MacleodLabs.ai
← All posts

Post

The Agentic SDLC: What Actually Changes When Agents Plan, Review, Test, and Operate Your Software

How autonomous coding agents are rewiring the software development lifecycle — and the primary-source evidence on where they help, where they hurt, and what you must keep human.

The Agentic SDLC: What Actually Changes When Agents Plan, Review, Test, and Operate Your Software

Enjoying the field notes? Subscribe for each new deep dive.Subscribe →

The Agentic SDLC: What Actually Changes When Agents Plan, Review, Test, and Operate Your Software

How autonomous coding agents are rewiring the software development lifecycle — and the primary-source evidence on where they help, where they hurt, and what you must keep human.
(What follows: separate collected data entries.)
(** C7. Enrolment reaches the preamps. Take any slave the engine reaches, and
    the sweep a master builds for a box of its width at its base, from any table
    of the operator. Whatever the loop does meanwhile (timeouts, link changes,
    other traffic, rows repeated or in any order), once every row of the sweep
    has come in on a frame the master stamped, and no other head-amp record, each
    input of the slave has the phantom, the pad and the sensitivity of the table,
    and the gain that sensitivity and that pad mean. *)
Theorem sweep_sets_preamps (powf : f32 → f32 → f32) cfg nic_mac s view rows
    (turns : list (turn_env * slave_input)) :
  cfg_ok cfg nic_mac → slave_reach powf cfg nic_mac s → view_ok view →
  let base := ha_ch_base (sl_ha s) in let w := sl_box_channels s in
  reac_grant_build_sweep REAC_GRANT_SWEEP_MAX (GrantAlloc base w) view = Some rows →
  Forall (λ t, sweep_traffic rows t.2) turns →
  (∀ row, row ∈ rows → ∃ e f, (e, RX_FRAME f) ∈ turns ∧ delivers f row) →
  let h := sl_ha (slave_run powf s turns) in
  ∀ c, 0 ≤ c < w →
    let phantom := reac_headamp_tx_effective view (base + c) REAC_HEADAMP_PHANTOM in
    let pad := reac_headamp_tx_effective view (base + c) REAC_HEADAMP_PAD in
    let sens := reac_headamp_tx_effective view (base + c) REAC_HEADAMP_SENS in
    (ha_phantom h).[c] = b2z (negb (phantom =? 0)) ∧ (ha_pad h).[c] = b2z (negb (pad =? 0)) ∧
    (ha_sens h).[c] = sens ∧
    ha_gain h !! Z.to_nat c = Some (reac_slave_headamp_gain powf sens (negb (pad =? 0))).
Proof.
  intros Hc Hr Hv base w Hs Ht Hall h c Hcw phantom pad sens.
  assert (Hb : swept_box base w s) by (split_and!; [by eapply ha_fit_reach|done..]).
  destruct (sweep_run powf view base w rows Hv Hs turns s Hb Ht) as (_ & _ & Hset).
  assert (Hp : ∀ p, 0 ≤ p < 3 →
    settled powf (λ c p, reac_headamp_tx_effective view (base + c) p) (slave_run powf s turns) c p).
  { intros p Hp. destruct (Hall _ (sweep_row_there base w view rows c p Hv Hs Hcw Hp)) as (e & f & Hin & Hd).
    by eapply Hset. }
  pose proof (Hp 0 ltac:(lia)) as H0. destruct (Hp 1 ltac:(lia)) as [H1 _]. destruct (Hp 2 ltac:(lia)) as [H2 H3].
  split_and!; [exact H0|exact H1|exact H2|]. subst h. rewrite H3, H1, H2.
  change (reac_headamp_tx_effective view (base + c) 1) with pad. by destruct (pad =? 0).
Qed.

(** The demo desk grants the demo slave with phantom set on its second input. *)
Definition demo_view : option reac_headamp_tx := Some (tx_state [OpSet 33 REAC_HEADAMP_PHANTOM 1]).
Definition demo_carrier : list Z := reac_downstream_build [] 0 12 7 demo_desk_mac.
Definition demo_sweep_turns (rows : list (list Z)) : list (turn_env * slave_input) :=
  (λ row, (demo_env, RX_FRAME (apply_block demo_carrier row))) <$> rows.

Lemma demo_delivers row : delivers (apply_block demo_carrier row) row.
Proof. exists demo_carrier. split_and!; [|vm_compute; reflexivity..|done]. by vm_compute. Qed.

Lemma demo_view_ok : view_ok demo_view.
Proof.
  destruct (tx_state_refines [OpSet 33 REAC_HEADAMP_PHANTOM 1]) as [I HI]; [repeat constructor; done|].
  by eapply view_ok_refines.
Qed.

Lemma sweep_sets_preamps_witness :
  ∃ rows, reac_grant_build_sweep REAC_GRANT_SWEEP_MAX (GrantAlloc 32 16) demo_view = Some rows ∧
    let h := sl_ha (slave_run demo_powf demo_slave (demo_sweep_turns rows)) in
    (ha_phantom h).[1] = 1 ∧ (ha_sens h).[1] = 0x20.
Proof.
  assert (Hc : cfg_ok demo_slave_cfg (zeros 6)) by (split; reflexivity).
  destruct (build_sweep_ok demo_view 32 16 demo_view_ok eq_refl) as (rows & Hs & _).
  exists rows. split; [exact Hs|]. cbv zeta.
  assert (Hb : ha_ch_base (sl_ha demo_slave) = 32) by (vm_compute; reflexivity).
  assert (Hw : sl_box_channels demo_slave = 16) by (vm_compute; reflexivity).
  pose proof (sweep_sets_preamps demo_powf demo_slave_cfg (zeros 6) demo_slave demo_view rows
    (demo_sweep_turns rows) Hc demo_slave_reach demo_view_ok) as H.
  cbv zeta in H. rewrite Hb, Hw in H.
  destruct (H Hs) with (c := 1) as (Hp & _ & Hn & _).
  - unfold demo_sweep_turns. apply Forall_fmap, Forall_forall. intros row Hr. simpl. intros _.
    exists row. split; [exact Hr|apply demo_delivers].
  - intros row Hr. exists demo_env, (apply_block demo_carrier row). split; [|apply demo_delivers].
    unfold demo_sweep_turns. apply list_elem_of_fmap. by exists row.
  - lia.
  - rewrite Hp, Hn. vm_compute. split; reflexivity.
Defined.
The fastest way to understand the agentic software development lifecycle is to watch one number. In March 2024, SWE-agent — the first system designed to let a language model autonomously navigate a repo and submit a patch — resolved 12.5% of real GitHub issues (pass@1) on SWE-bench (per arXiv:2405.15793). As of February 2026, the top entry on the SWE-bench Verified leaderboard, Claude 4.5 Opus, resolves 76.8% at an average of $0.75 per task (per swebench.com). SWE-bench itself is 2,294 real issues drawn from popular Python repos, where a model is given a codebase and an issue and must produce a patch that passes the project's own tests (per arXiv:2310.06770).

arXiv:2310.06770 — first page

Read the paper on arXiv →

That curve reframes the entire discussion. The question is no longer "can an agent write code that works." Increasingly, on well-scoped tasks, it can. The question is how an autonomous agent reshapes each stage of the lifecycle — and what new failure modes you inherit when you let it.

The unlock was the interface, not the model

The most underappreciated finding from the SWE-agent paper is that the leap came from interface design. The authors argue LM agents are "a new category of end users" who, like humans with IDEs, "benefit from specially-built interfaces" (per arXiv:2405.15793). They call this the Agent-Computer Interface (ACI).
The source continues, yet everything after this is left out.